I've always thought of myself as being quite assertive. I'm sure people who know me would've backed that up, thinking I was confident and articulate.
But tbh I was kinda faking.
I wasn't always the open, assertive book I made myself out to be because far from speaking my truth, I was typically someone who bottled things up.
When push came to shove I'd pretend to be ok with stuff I wasn't ok with. When it really mattered I was too scared to be real, to be true and to express myself in a way that honored myself and my integrity.
Instead I'd let things build. I'd go about things in a round about way. I'd complain to others, but not address the one person I was really mad at. Sometimes I'd be pushed into confrontation, but because I'd been bottling things up nothing would ever come out the way it should've.
It wasn't my fault.
I simply didn't know how because I'd never been taught. Quite the opposite. From a very early age I'd been conditioned through fear to keep quiet. Although I rebelled in my teens (boy did I rebel) by then my nervous system was already wired to fear confrontation and my belief system locked into the story that it wasn't safe for me to speak up.
I'd never learned how to truly express myself and be ok with stating my needs. So I kept it all in. I bottled it all up.
I also had a lot of stories going on inside that kept me playing out old patterns and programs that always ended up the same way: me being hurt.
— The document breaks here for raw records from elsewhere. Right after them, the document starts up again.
(* ===== verification/KcpSession.v ===== *)
(** kcp/kcp_session.cpp and KcpServer::handleClient (kcp/kcp_server.cpp): one
    session on the server.

    Two fibers serve it: [handleClient] reads messages and answers them,
    [dopacketOutput] moves queued messages into the control block.  The fibers of
    the listener feed datagrams in and call [update], a timer ends a read that
    takes too long, and anyone may send, close or force a close.  An action of the
    machine is the part of a method between two points where another fiber can
    come in: what runs under [_kcpcb_mtx] or [_sendque_mtx] is one action, unless
    it reads an atomic flag, which others set without the lock.  The code behind a
    flag (the signals of the notify methods, the body of [Close]) is a tail, run
    one call at a time. *)
From Stdlib Require Import List.
From stdpp Require Import functions sets.
From S2P Require Import Prelude Bytes KcpMessage Ikcp IkcpSafe IkcpNet.

Inductive READ_ERRNO := SUCCESS | READ_TIMEOUT | READ_ERROR | SESSION_CLOSE.
Inductive flag := B_close | B_read_error | B_write_error | B_read_timeout.
Inductive cond := KcpcbCond | SendqueCond.
Inductive once := Fresh | Running | Finished.

#[export] Instance READ_ERRNO_eq_dec : EqDecision READ_ERRNO.
Proof. solve_decision. Defined.
#[export] Instance flag_eq_dec : EqDecision flag.
Proof. solve_decision. Defined.
#[export] Instance cond_eq_dec : EqDecision cond.
Proof. solve_decision. Defined.
#[export] Instance once_eq_dec : EqDecision once.
Proof. solve_decision. Defined.

(** What is left of a call: of [Close], of the notify methods, of [SendMessage]. *)
Inductive tail :=
  | Flush                       (* ikcp_update and ikcp_flush, under the lock *)
  | OnSessionClose              (* listener->onSessionClose *)
  | Raise (f : flag)
  | SetCode (of_read : bool) (code : Z)
  | Signal (c : cond)
  | EndOnce.                    (* [_once_close] lets others pass *)

#[export] Instance tail_eq_dec : EqDecision tail.
Proof. solve_decision. Defined.

(** Where [handleClient] is.  From [HTest] to [HRecv] it holds [_kcpcb_mtx]. *)
Inductive reader :=
  | HStart                      (* before session->Start() *)
  | HCall                       (* before ReadMessage *)
  | HLoop                       (* at the loop of ReadMessage *)
  | HWait                       (* before wait *)
  | HAsleep
  | HTimeout | HClosed | HError (* before the test of a flag *)
  | HRecv
  | HParse (ret : Z) (buf : list Z)
  | HMsg (msg : KcpMessage)
  | HRet (error : READ_ERRNO)   (* without a message *)
  | HForce                      (* behind the loop *)
  | HWaitSender
  | HClose | HClosing           (* before and in Close *)
  | HDone.

(** Where [dopacketOutput] is.  In [SWait] it holds [_sendque_mtx]. *)
Inductive writer :=
  | SNone | SSem | STest | SWait | SAsleep
  | SSend (tmp : list (option KcpMessage))
  | SLoop | SClose | SClosing | SPost | SEnd.

Record KcpSession := mkSession {
  _kcp_cb : peer;                         (* and what has gone through it *)
  flags : flag -> bool;
  _once_close : once; _once_readError : bool; _once_writeError : bool;
  _read_error_code : Z; _write_error_code : Z;
  _sendque : list (option KcpMessage);    (* None: a null pointer *)
  _sem : Z;
  armed : bool;                           (* the timer of ReadMessage *)
  erased : bool;                          (* the listener was told *)
  tails : list (list tail);
  handler : reader; sender : writer;
  (* all SendMessage was given, all ReadMessage returned *)
  accepted : list (option KcpMessage); received : list KcpMessage
}.

Definition set_kcp v '(mkSession _ f c r w rc wc q s a e t h n ac re) := mkSession v f c r w rc wc q s a e t h n ac re.
Definition set_flag (x : flag) (v : bool) '(mkSession k f c r w rc wc q s a e t h n ac re) := mkSession k (<[x := v]> f) c r w rc wc q s a e t h n ac re.
Definition set_once v '(mkSession k f _ r w rc wc q s a e t h n ac re) := mkSession k f v r w rc wc q s a e t h n ac re.
Definition set_once_error (of_read : bool) '(mkSession k f c r w rc wc q s a e t h n ac re) :=
  if of_read then mkSession k f c true w rc wc q s a e t h n ac re else mkSession k f c r true rc wc q s a e t h n ac re.
Definition set_code (of_read : bool) v '(mkSession k f c r w rc wc q s a e t h n ac re) :=
  if of_read then mkSession k f c r w v wc q s a e t h n ac re else mkSession k f c r w rc v q s a e t h n ac re.
Definition set_sendque v '(mkSession k f c r w rc wc _ s a e t h n ac re) := mkSession k f c r w rc wc v s a e t h n ac re.
Definition set_sem v '(mkSession k f c r w rc wc q _ a e t h n ac re) := mkSession k f c r w rc wc q v a e t h n ac re.
Definition set_armed v '(mkSession k f c r w rc wc q s _ e t h n ac re) := mkSession k f c r w rc wc q s v e t h n ac re.
Definition set_erased '(mkSession k f c r w rc wc q s a _ t h n ac re) := mkSession k f c r w rc wc q s a true t h n ac re.
Definition set_tails v '(mkSession k f c r w rc wc q s a e _ h n ac re) := mkSession k f c r w rc wc q s a e v h n ac re.
Definition set_handler v '(mkSession k f c r w rc wc q s a e t _ n ac re) := mkSession k f c r w rc wc q s a e t v n ac re.
Definition set_sender v '(mkSession k f c r w rc wc q s a e t h _ ac re) := mkSession k f c r w rc wc q s a e t h v ac re.
Definition push m '(mkSession k f c r w rc wc q s a e t h n ac re) := mkSession k f c r w rc wc (q ++ [m]) s a e t h n (ac ++ [m]) re.
Definition add_received m '(mkSession k f c r w rc wc q s a e t h n ac re) := mkSession k f c r w rc wc q s a e t h n ac (re ++ [m]).

(** KcpSession::KcpSession, on a control block with the settings of the server. *)
Definition KcpSession_new (convid : Z) (o : options) : KcpSession :=
  mkSession (mkPeer (start_kcp convid o) [] [] []) (fun _ => false) Fresh false false 0 0 [] 1 false false [] HStart SNone [] [].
I was so good at bottling things up that I didn't even know half of what was in there.
I was also really good at operating from a place of not rocking the boat, seeking approval and not causing too much of a fuss, just in case I'd be punished.
All that fear kept me bottling things up.
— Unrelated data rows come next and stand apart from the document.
(* ===== verification/FoxThread.v ===== *)
(** db/fox_thread.cpp: threads that run tasks out of a queue, woken through a socket
    pair by their event loop, pools of such threads, and the table of both.

    What a thread or a client has still to do is a list of actions; an action is a
    critical section of [FoxThread::m_mutex] or [FoxThreadPool::m_mutex], or the code
    between two of them.  In the advanced mode a pool gives a task only to an idle
    thread: it binds the task to a [shared_ptr] of the thread whose deleter returns
    the thread to the list of free ones; [handles] are those pointers with their use
    counts.

    A task is its number: what it does is its own matter, an exception out of it is
    caught, and a task that calls the pool is one more client.  A single [FoxThread] is a
    pool of one thread whose tasks are given to it by [on_thread].  A pool has at least
    one thread; what [dispatch] returns, thread names, the initial callback and the data
    a thread keeps for others are left out.

    Of libevent and the kernel: [read_cb] is called while the descriptor is readable;
    [event_base_loopbreak] ends the loop after the callback that called it; a byte is
    refused when the socket pair is full; a descriptor that is closed is never readable
    again. *)
From Stdlib Require Import List.
From stdpp Require Import gmap sets.
From S2P Require Import Prelude.
(** * Further properties of stream.c *)

(** ** Socket events *)

(** X13.  On the FCC socket, a receive that fails (other than with
    [EAGAIN]) and a datagram whose source address is not the FCC
    server's are both dropped: the buffer is released, no FCC handler is
    called, the connection is unchanged (the FCC data timer is not
    refreshed) and 0 is returned. *)
Theorem fcc_datagram_from_other_source_is_dropped c sock events now w b x1 :
  is_fcc_event c sock = true ->
  buffer_pool_alloc X (ext w) = (Some b, x1) ->
  let rx := fst (sys_recvfrom X (fcc_sock (fcc (stream c))) BUF x1) in
  let x2 := snd (sys_recvfrom X (fcc_sock (fcc (stream c))) BUF x1) in
  (actualr rx < 0 /\ errno_is_EAGAIN rx = false)
  \/ sin_addr (peer_addr rx) <> sin_addr (fcc_server (fcc (stream c))) ->
  let recv_buf := set_data (memcpy_into (data b) (rx_bytes rx)) b in
  stream_handle_fd_event c sock events now w
  = Returned (0, c)
      (mk_world (buffer_ref_put X recv_buf x2)
         (calls w ++ [call_buffer_pool_alloc;
                      call_recvfrom (fcc_sock (fcc (stream c))) BUF;
                      call_buffer_ref_put recv_buf])).
Proof.
  intros Hev Halloc rx x2 Hbad recv_buf.
  unfold stream_handle_fd_event. cbv zeta.
  fold (is_fcc_event c sock). rewrite Hev.
  unfold bind at 1. cbn [extcall fst snd ext calls]. rewrite Halloc. cbn [fst snd].
  unfold bind at 1. cbn [extcall fst snd ext calls].
  fold rx. fold x2. fold recv_buf.
  destruct Hbad as [[Hneg Herr] | Haddr].
  - apply Z.ltb_lt in Hneg. rewrite Hneg, Herr. cbn [negb andb].
    unfold buffer_put, bind, extcall_, ret. cbn [ext calls].
    rewrite <- !app_assoc. reflexivity.
  - apply Z.eqb_neq in Haddr. rewrite Haddr. cbn [negb].
    destruct ((actualr rx <? 0) && negb (errno_is_EAGAIN rx));
      unfold buffer_put, bind, extcall_, ret; cbn [ext calls];
      rewrite <- !app_assoc; reflexivity.
Qed.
Where bottling things up hurts us most is in our relationships. If we don't learn how to communicate from the heart and if we're too afraid to speak up when we need to, we not only miss the opportunity to be heard but we open ourselves up to being poisoned by everything that's left unsaid.
Every unspoken word festers.
Every crappy story expands and before we know it we have a big, stinking pile of resentment and suppressed anger that slowly but surely begins to first poison us and then poison our relationship.
Sometimes until there's nothing left.
Worse still, what we keep inside eventually spills out into our lives. It can't not because it simply doesn't belong inside of us. We're not designed to hide things from ourselves or others, because when we do we're out of alignment with our truest self. And that creates immense damage in our internal and external world.
Bottling things up keep us in a state of mistrust and anxiety, it robs us of sleep and peace of mind.
We have one story going on in our head whilst we pretend to live out another one. We end up shutting down when we need to open, withdrawing when we should be forthcoming. We feel powerless and resentful and we end up in a cycle of blame that leads us deeper into the depths of hopelessness as everything we've bottled up eats at us from the inside out.
And we drift.
Not just from our partners and loved ones, but from ourselves.
We drift so far we don't know where to begin, or how to get back to where we want to be.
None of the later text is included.